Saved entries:
------------------------------------

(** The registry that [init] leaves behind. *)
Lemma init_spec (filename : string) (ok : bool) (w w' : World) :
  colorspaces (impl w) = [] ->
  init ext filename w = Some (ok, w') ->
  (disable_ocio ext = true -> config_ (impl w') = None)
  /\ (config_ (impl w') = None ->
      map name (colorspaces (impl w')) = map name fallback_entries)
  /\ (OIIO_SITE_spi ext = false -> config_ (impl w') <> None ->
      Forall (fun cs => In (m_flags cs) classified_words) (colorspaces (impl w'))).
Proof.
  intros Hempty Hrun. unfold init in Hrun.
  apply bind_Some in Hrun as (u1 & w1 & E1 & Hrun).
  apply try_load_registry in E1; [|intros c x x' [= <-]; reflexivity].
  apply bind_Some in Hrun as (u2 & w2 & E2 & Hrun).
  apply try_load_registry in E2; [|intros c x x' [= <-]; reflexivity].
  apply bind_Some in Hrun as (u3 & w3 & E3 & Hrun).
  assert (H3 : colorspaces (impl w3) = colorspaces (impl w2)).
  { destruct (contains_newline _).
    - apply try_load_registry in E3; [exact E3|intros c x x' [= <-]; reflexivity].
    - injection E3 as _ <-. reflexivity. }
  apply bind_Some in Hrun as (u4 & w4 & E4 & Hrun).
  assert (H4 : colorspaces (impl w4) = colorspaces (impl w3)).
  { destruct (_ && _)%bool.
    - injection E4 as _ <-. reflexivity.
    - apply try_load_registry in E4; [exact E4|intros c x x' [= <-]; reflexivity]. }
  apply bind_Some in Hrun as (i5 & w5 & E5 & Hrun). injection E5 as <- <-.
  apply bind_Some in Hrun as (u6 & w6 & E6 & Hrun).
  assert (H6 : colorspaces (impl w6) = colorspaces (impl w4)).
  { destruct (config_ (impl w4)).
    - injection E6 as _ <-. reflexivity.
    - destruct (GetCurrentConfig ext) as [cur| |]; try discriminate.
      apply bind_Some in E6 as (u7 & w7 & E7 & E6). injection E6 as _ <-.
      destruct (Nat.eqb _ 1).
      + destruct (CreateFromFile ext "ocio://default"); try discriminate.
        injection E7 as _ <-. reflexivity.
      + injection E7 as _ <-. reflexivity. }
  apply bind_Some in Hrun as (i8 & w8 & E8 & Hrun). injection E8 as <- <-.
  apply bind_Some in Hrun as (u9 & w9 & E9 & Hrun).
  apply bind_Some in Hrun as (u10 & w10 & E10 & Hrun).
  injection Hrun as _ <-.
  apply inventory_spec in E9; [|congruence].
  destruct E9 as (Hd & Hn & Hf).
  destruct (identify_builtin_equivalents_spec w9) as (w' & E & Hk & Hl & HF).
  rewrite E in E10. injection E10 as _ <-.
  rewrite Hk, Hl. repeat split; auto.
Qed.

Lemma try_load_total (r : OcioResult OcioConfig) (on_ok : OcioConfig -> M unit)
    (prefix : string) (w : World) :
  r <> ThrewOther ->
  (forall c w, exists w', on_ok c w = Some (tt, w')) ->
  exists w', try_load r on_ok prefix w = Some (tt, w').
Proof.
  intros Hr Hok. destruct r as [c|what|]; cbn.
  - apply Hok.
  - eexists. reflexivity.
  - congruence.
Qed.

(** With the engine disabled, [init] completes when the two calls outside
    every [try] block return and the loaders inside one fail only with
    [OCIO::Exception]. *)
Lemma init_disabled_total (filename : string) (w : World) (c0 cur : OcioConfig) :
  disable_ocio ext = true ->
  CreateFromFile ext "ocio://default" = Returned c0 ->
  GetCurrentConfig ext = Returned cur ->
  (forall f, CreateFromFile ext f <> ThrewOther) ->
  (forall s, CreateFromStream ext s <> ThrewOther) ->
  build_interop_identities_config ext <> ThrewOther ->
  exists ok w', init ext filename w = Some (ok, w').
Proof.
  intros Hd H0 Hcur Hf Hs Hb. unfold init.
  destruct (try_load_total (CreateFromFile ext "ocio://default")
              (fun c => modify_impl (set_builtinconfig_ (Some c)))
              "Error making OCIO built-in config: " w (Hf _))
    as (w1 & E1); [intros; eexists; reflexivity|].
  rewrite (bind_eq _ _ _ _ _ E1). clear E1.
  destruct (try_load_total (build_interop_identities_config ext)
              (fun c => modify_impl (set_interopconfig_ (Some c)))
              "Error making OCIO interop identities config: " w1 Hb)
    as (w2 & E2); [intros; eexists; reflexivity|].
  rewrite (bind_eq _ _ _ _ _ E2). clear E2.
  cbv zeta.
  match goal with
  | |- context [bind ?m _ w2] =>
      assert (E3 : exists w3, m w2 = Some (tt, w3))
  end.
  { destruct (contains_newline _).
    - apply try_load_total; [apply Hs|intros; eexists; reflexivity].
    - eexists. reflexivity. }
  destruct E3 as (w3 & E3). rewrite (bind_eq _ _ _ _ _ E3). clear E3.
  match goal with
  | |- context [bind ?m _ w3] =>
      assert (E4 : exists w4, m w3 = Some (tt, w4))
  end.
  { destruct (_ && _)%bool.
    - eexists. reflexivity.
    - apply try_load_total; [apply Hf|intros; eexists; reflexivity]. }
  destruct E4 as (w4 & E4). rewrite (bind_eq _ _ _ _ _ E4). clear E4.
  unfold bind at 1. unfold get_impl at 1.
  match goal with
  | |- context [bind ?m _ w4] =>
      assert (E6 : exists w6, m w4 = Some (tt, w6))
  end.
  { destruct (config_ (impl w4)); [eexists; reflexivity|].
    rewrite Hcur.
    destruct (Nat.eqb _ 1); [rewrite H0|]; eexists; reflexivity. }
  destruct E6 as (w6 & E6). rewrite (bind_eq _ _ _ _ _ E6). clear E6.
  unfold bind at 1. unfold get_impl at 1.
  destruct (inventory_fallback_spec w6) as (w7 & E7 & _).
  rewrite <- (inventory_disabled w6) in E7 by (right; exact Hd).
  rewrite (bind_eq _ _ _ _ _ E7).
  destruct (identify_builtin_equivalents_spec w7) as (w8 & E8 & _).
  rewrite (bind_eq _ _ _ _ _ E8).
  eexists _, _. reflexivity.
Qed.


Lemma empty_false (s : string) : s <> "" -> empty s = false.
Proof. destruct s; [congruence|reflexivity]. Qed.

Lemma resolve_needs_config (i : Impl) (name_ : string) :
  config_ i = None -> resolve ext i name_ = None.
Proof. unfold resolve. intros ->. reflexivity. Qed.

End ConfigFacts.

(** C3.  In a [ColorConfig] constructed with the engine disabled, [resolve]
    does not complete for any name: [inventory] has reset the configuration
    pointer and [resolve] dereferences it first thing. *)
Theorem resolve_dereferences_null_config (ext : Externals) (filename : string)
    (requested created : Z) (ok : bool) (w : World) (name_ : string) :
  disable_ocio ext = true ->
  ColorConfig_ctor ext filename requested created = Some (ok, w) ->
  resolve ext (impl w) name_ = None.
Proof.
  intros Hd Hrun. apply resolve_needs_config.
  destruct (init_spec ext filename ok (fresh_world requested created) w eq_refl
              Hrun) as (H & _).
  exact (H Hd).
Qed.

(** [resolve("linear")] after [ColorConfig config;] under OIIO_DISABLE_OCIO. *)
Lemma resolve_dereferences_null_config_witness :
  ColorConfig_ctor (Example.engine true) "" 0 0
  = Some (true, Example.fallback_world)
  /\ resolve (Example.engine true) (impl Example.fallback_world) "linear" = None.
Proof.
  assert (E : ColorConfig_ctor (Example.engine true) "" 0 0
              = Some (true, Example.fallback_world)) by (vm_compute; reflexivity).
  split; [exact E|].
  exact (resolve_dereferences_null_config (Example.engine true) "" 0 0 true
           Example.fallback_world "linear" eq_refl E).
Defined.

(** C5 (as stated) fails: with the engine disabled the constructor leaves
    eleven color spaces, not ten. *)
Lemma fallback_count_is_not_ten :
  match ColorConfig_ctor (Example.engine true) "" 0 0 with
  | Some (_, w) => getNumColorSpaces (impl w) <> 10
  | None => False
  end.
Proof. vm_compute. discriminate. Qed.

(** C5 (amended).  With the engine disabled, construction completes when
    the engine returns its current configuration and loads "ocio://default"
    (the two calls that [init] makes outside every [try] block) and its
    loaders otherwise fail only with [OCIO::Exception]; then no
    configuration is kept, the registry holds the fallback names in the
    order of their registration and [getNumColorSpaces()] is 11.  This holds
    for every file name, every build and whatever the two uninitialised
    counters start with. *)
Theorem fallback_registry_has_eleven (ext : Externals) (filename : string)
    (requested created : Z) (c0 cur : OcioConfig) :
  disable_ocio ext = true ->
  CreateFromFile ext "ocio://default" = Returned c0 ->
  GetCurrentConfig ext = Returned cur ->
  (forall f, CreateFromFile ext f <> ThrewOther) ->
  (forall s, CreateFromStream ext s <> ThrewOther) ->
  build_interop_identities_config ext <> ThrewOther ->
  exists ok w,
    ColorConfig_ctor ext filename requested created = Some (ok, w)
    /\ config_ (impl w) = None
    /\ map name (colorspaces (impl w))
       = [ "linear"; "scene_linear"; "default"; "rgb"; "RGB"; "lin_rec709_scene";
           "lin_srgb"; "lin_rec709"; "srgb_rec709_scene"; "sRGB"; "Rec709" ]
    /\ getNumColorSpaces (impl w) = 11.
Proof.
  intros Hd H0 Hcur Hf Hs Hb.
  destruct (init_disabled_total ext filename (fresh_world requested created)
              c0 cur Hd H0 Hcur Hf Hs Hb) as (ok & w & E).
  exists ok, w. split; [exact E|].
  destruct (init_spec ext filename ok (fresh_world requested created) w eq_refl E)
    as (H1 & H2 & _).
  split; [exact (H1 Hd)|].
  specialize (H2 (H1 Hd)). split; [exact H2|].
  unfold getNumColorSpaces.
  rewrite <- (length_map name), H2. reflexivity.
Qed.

------------------------------------

PROMPT -
Scan the data above for the string "created" and copy each line where it appears.

YOUR SOLUTION -
    (requested created : Z) (ok : bool) (w : World) (name_ : string) :
  ColorConfig_ctor ext filename requested created = Some (ok, w) ->
  destruct (init_spec ext filename ok (fresh_world requested created) w eq_refl
    (requested created : Z) (c0 cur : OcioConfig) :
    ColorConfig_ctor ext filename requested created = Some (ok, w)
  destruct (init_disabled_total ext filename (fresh_world requested created)
  destruct (init_spec ext filename ok (fresh_world requested created) w eq_refl E)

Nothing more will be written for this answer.